Our study underscores the importance of having dedicated infrastructure and space to facilitate the integration of mental health services into routine HIV care. Sufficient space is key in ensuring confidentiality and openness of PLHIV seeking mental health services [53]. The importance of sufficient space at health facilities is also commonly reported in other studies focusing on mental health integration in HIV clinic settings [52, 53, 54]. This concern is aligned with the findings of this study, where lack of space was reported as a factor contributing to an “unfriendly” environment for mental health integration for both PLHIV and healthcare workers.

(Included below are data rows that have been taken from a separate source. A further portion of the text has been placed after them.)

(** C26: removing a file is atomic and frees exactly its blocks.  If
    [exfs_op_unlink] comes back with 0, an entry of the directory that has the
    name is gone, its inode is blank, no other block outside the bitmap has
    changed and the blocks in use are those of before without the blocks of the
    file; with any other result nothing has changed.  If the machine stops at any
    point, then after recovery, however often that is interrupted, either the
    entry and the inode are both there as before or both are gone. *)
Theorem exfs_unlink_atomic dir name (s : exfs D) o s1 :
  geo_ok g -> vol_ok (dev_ok := dev_ok) (sectors := sectors) (g := g) s -> dir_good (sectors := sectors) (g := g) s (nd_inode dir) ->
  exfs_op_unlink dev dir name s = (o, s1) ->
  match o with
  | Some r => unlinked (dev_ok := dev_ok) (sectors := sectors) (g := g) s (nd_inode dir) name r s1
  | None => exists blk k, entry_at (sectors := sectors) (g := g) s (nd_inode dir) (de_matches name) blk k /\
      forall s2, recovers (dev := dev) (dev_ok := dev_ok) (sectors := sectors) s1 s2 ->
        (forall c, tracked (g := g) c -> ~ bitmap_area (g := g) c -> B s2 c = B s c) \/
        (forall c, tracked (g := g) c -> ~ bitmap_area (g := g) c -> B s2 c = removed (sectors := sectors) (g := g) s (unlink_ino (sectors := sectors) (g := g) s blk k) blk k c)
  end.
Proof.
  intros G Vk Dg E. pose proof (exfs_op_unlink_ok (dev := dev) G dir name s Vk Dg) as W. unfold cwp in W. rewrite E in W. destruct o as [r|]; [exact W|].
  destruct W as (blk & k & En & St). exists blk, k. split; [done|]. intros s2 Rc. by apply (stopped_recovers _ _ _ s1 s2 St).
Qed.

End Properties.

(** ** A directory with one file *)

Module UnlinkDemo.
Import Mapdisk VolumeDemo.

(** The volume of [VolumeDemo] with two more blocks in use: inode 1 is a directory
    in block 3, whose one entry names inode 2, a file in block 4. *)
Definition dir_inode : exfs_inode := new_inode 0x1ed 0 3 0 0 (replicate 8 0).
Definition file_inode : exfs_inode := new_inode 0x1a4 5 4 0 0 (replicate 8 0).
Definition NAME_F : list Z := [102].
Definition bits2 : list Z := [31; 252] ++ replicate 510 0.
Definition inodes1 : list Z := memcpy (replicate 512 0) 256 (inode_bytes dir_inode).
Definition inodes2 : list Z := memcpy (replicate 512 0) 0 (inode_bytes file_inode).
Definition entries : list Z := memcpy (replicate 512 0) 0 (dirent_bytes 2 0 NAME_F).
Definition disk : gmap Z (list Z) := <[24 := entries]> (<[17 := inodes2]> (<[16 := inodes1]> (<[8 := bits2]> (blank 128)))).
Definition vol : exfs_volume := mk_vol VolumeDemo.sb (bits2 ++ replicate 3584 0) 0 None 0 false 0 (replicate 16 0) (Some (replicate 16 [])).
Definition start : exfs (gmap Z (list Z)) := mk_exfs vol disk 0 audit_init.
Definition dir : exfs_node_data := mk_nd 1 dir_inode.
Lemma alike_wf T0 s s' T : alike T0 s s' -> pt_wf s' T -> pt_wf s T.
Proof.
  intros [Sm _ Sf _] [W1 W2 W3]. constructor; rewrite ?Sf; [done|done|]. intros p n v i Hp Hn Hi. destruct (Sm (slot p i)) as (E1 & E2 & E3). cbn. unfold huge_leaf. rewrite E1, E2, E3. by apply W3.
Qed.

Lemma alike_phys T root virt s s' : alike T s s' -> vmm_get_phys_into root virt s = vmm_get_phys_into root virt s'.
Proof.
  intros A. destruct (decide (root = 0)) as [->|]; [reflexivity|]. rewrite !get_phys_walk by done. apply walk_sim, A.
Qed.

Lemma clear_step n m t virt :
  clear_path (S (S n)) m t virt <->
  (has (rd m (slot t (pt_idx (S (S n)) virt))) VMM_PRESENT = true ->
   huge_leaf (S (S n)) (rd m (slot t (pt_idx (S (S n)) virt))) = false /\ clear_path (S n) m (Z.land (rd m (slot t (pt_idx (S (S n)) virt))) VMM_ADDR_MASK) virt).
Proof. reflexivity. Qed.

Lemma alike_clear T s s' n t virt : alike T s s' -> clear_path n (vm_mem s) t virt <-> clear_path n (vm_mem s') t virt.
Proof.
  intros [Sm _ _ _]. revert t. induction n as [|n IH]; intros t; [done|]. destruct n as [|n]; [done|]. rewrite !clear_step. destruct (Sm (slot t (pt_idx (S (S n)) virt))) as (E1 & E2 & E3).
  unfold huge_leaf. rewrite E1, E2, E3. by rewrite IH.
Qed.

(** The same store on both sides. *)
Lemma alike_store T a v s s' : alike T s s' -> alike T (with_mem s (<[a := v]> (vm_mem s))) (with_mem s' (<[a := v]> (vm_mem s'))).
Proof.
  intros [Sm Sd Sf Sr]. constructor; cbn [with_mem vm_mem vm_frames]; [by apply sim_insert| |done|done].
  intros q j Hq Hj HT. rewrite !rd_insert. case_decide; [done|]. by apply Sd.
Qed.

(** One level of [map_page] and one of [vmm_map_into]. *)
Lemma next_table_alike u T t i x s s' :
  alike T s s' -> pt_wf s' T -> T !! t = Some x -> 0 <= i < 512 ->
  (has (rd (vm_mem s') (slot t i)) VMM_PRESENT = true -> Z.land (rd (vm_mem s') (slot t i)) VMM_ADDR_MASK <> 0) ->
  (next_table u (slot t i) s).1 = (require (alloc_table (slot t i)) s').1 /\ alike T (next_table u (slot t i) s).2 (require (alloc_table (slot t i)) s').2.
Proof.
  intros [Sm Sd Sf Sr] W Ht Hi Hnz. destruct x as [n v]. destruct (wf_page _ _ W _ _ _ Ht) as (Hta & _). set (a := slot t i) in *.
  unfold next_table, require, alloc_table. destruct (Sm a) as (E1 & E2 & E3). change (has (rd (vm_mem s) a) 1) with (has (rd (vm_mem s) a) VMM_PRESENT). rewrite E1.
  destruct (has (rd (vm_mem s') a) VMM_PRESENT) eqn:Hp; cbn [negb].
  - destruct (Z.eqb_spec (Z.land (rd (vm_mem s') a) VMM_ADDR_MASK) 0); [exfalso; by apply Hnz|]. cbn [fst snd]. destruct u; [|rewrite E3; split; [done|by constructor]].
    cbn [with_mem vm_mem]. rewrite rd_insert, decide_True by done. destruct (sim_entry_user (rd (vm_mem s) a)) as (U1 & U2 & U3). rewrite U3, E3. split; [done|].
    constructor; cbn [vm_mem with_mem fst snd]; [| |done|done].
    + intros b. rewrite rd_insert. destruct (decide (a = b)) as [<-|]; [|apply Sm]. unfold sim_entry. rewrite U1, U2, U3. by apply Sm.
    + intros q j Hq Hj HT. rewrite rd_insert, decide_False; [by apply Sd|]. intros E. apply slot_inj in E as [-> _]; [|done..]. congruence.
  - unfold mbind, frame, require, mem_op. rewrite Sf. pose proof (fs_alloc_spec ZONE_GREEN (vm_frames s') (wf_ok _ _ W)) as Sp. destruct (fs_alloc ZONE_GREEN (vm_frames s')) as [p f]. cbn [fst snd] in Sp.
    destruct Sp as (_ & _ & Hnew). destruct (Z.eqb_spec p 0) as [->|Hp0]; [split; [done|by constructor]|]. destruct (Hnew Hp0) as (Ha & Hr & _). cbn [fst snd with_mem with_frames vm_mem]. destruct (Z.eqb_spec p 0); [done|].
    rewrite rd_insert, decide_True by done. assert (Ee : Z.lor (Z.lor (Z.lor (Z.land p VMM_ADDR_MASK) VMM_PRESENT) VMM_WRITE) VMM_USER = Z.lor p 0x7) by (rewrite land_mask_id by (done || lia); by rewrite <- !Z.lor_assoc).
    destruct (table_entry_spec p Ha ltac:(lia)) as (_ & _ & Hm). cbn [fst snd]. rewrite <- Ee. split; [f_equal; exact Hm|]. constructor; cbn [vm_mem with_mem with_frames vm_frames kernel_pml4 cr3 fst snd]; [|..|done|done].
    + apply sim_insert; [by apply sim_zero_page|done].
    + intros q j Hq Hj HT. rewrite !rd_insert. case_decide; [done|]. destruct (decide (q = p)) as [->|Hne]; [by rewrite !zero_page_in|].
      rewrite !zero_page_out by (by apply off_page_slot). by apply Sd.
Qed.

(** ** Supply of frames *)

(** The next [n] allocations succeed, whatever their zones. *)
Fixpoint supplies (n : nat) (f : F) : Prop :=
  match n with
  | O => True
  | S n' => forall z, z <> ZONE_COUNT -> (fs_alloc z f).1 <> 0 /\ supplies n' (fs_alloc z f).2
  end.

Lemma supplies_weaken n k f : supplies (n + k) f -> supplies n f.
Proof. revert f. induction n as [|n IH]; intros f; [done|]. intros H z Hz. destruct (H z Hz) as [H1 H2]. split; [done|]. by apply IH. Qed.

Lemma frame_supplied z k s : z <> ZONE_COUNT -> supplies (S k) (vm_frames s) -> exists p s', frame z s = (Some p, s') /\ supplies k (vm_frames s').
Proof.
  intros Hz H. destruct (H z Hz) as [H1 H2]. unfold frame, require. destruct (fs_alloc z (vm_frames s)) as [p f]. cbn [fst snd] in *. destruct (Z.eqb_spec p 0); [done|].
  by exists p, (with_frames s f).
Qed.

Lemma next_table_supplied u a k s : supplies (S k) (vm_frames s) -> exists q s', next_table u a s = (Some q, s') /\ supplies k (vm_frames s').
Proof.
  intros H. unfold next_table. case_match.
  - unfold mbind. destruct (frame_supplied ZONE_GREEN k s ltac:(done) H) as (p & s' & -> & Hs). by eexists _, _.
  - eexists _, _. split; [done|]. replace (S k) with (k + 1)%nat in H by lia. apply supplies_weaken in H. by case_match.
Qed.

Lemma map_page_supplied pml4 vaddr paddr flags k s :
  supplies (3 + k) (vm_frames s) -> supplies k (vm_frames (map_page pml4 vaddr paddr flags s).2).
Proof.
  intros H. unfold map_page, mbind. set (u := has flags VMM_USER). destruct (next_table_supplied u (slot pml4 (Z.land (Z.shiftr vaddr 39) 0x1FF)) _ s H) as (q1 & s1 & -> & H1).
  destruct (next_table_supplied u (slot q1 (Z.land (Z.shiftr vaddr 30) 0x1FF)) _ s1 H1) as (q2 & s2 & -> & H2).
  case_match; [replace (S k) with (k + 1)%nat in H2 by lia; by apply supplies_weaken in H2|].
  by destruct (next_table_supplied u (slot q2 (Z.land (Z.shiftr vaddr 21) 0x1FF)) _ s2 H2) as (q3 & s3 & -> & H3).
Qed.

(** The level-[S n] step of the walk of [virt]. *)
Lemma step_alike u T n t virt s s' :
  alike T s s' -> pt_wf s' T -> T !! t = Some (S n, pt_pfx (S n) virt) -> (1 <= n <= 3)%nat -> clear_path (S n) (vm_mem s') t virt ->
  let r := next_table u (slot t (pt_idx (S n) virt)) s in
  let r' := require (alloc_table (slot t (pt_idx (S n) virt))) s' in
  grown s' T n t virt r'.1 r'.2 /\ r.1 = r'.1 /\ alike T r.2 r'.2.
Proof.
  intros A W Ht Hn Hc r r'. split; [by apply require_alloc|]. apply (next_table_alike u T t _ _ _ _ A W Ht); [apply pt_idx_range|].
  destruct n as [|n]; [lia|]. rewrite clear_step in Hc. intros Hp. destruct (Hc Hp) as [Hh _].
  pose proof (wf_next _ _ W t (S n) _ (pt_idx (S (S n)) virt) Ht ltac:(lia) (pt_idx_range _ _) Hp Hh) as Hx. destruct (wf_page _ _ W _ _ _ Hx) as (_ & ? & _). lia.
Qed.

Implications of study findings
The outcome of this study has broad implications for integrating mental health services into primary health care settings, especially for people living with PLHIV in Namibia. The rise of mental illness among PLHIV necessitates strengthening the primary health care system to address this need. This study is crucial in identifying barriers and facilitators of integrating mental health services into routine HIV care from the perspectives of patients, healthcare workers, and health managers. These findings contribute valuable insights into the perceived barriers and facilitators, enhancing the knowledge base for effectively addressing the mental health needs of PLHIV.
Limitations
Qualitative methodologies provide data that may only apply within the study’s specific context. Interviews and observations offer rich insights into individual experiences but are often not generalizable to wider populations. This study’s participants were exclusively from outpatient ART facilities, excluding patients who did not seek treatment at these clinics and those who were not comfortable expressing themselves in English. While focusing on a single ART facility provides detailed insights, it limits representativeness. Perspectives of individuals seeking treatment elsewhere or healthcare workers who do not present during interviews might not be captured. Caution is needed when generalizing these findings to broader populations or healthcare settings.
Conclusions
Understanding the experiences and perceptions of PLHIV and ART healthcare workers is crucial for designing effective strategies to address rising mental health issues among PLHIV through the integration of mental health services. Individual-level barriers include limited awareness of mental illnesses among PLHIV, while healthcare system-related barriers encompass healthcare worker attitudes, space constraints at health facilities, financial limitations for staffing, inadequate training, lack of leadership support, and stigma toward PLHIV by healthcare workers. Addressing these barriers holistically can enhance health outcomes for PLHIV by preventing and reducing the prevalence of mental illnesses in this vulnerable population.
Competing Interests
The authors have no competing interests to declare.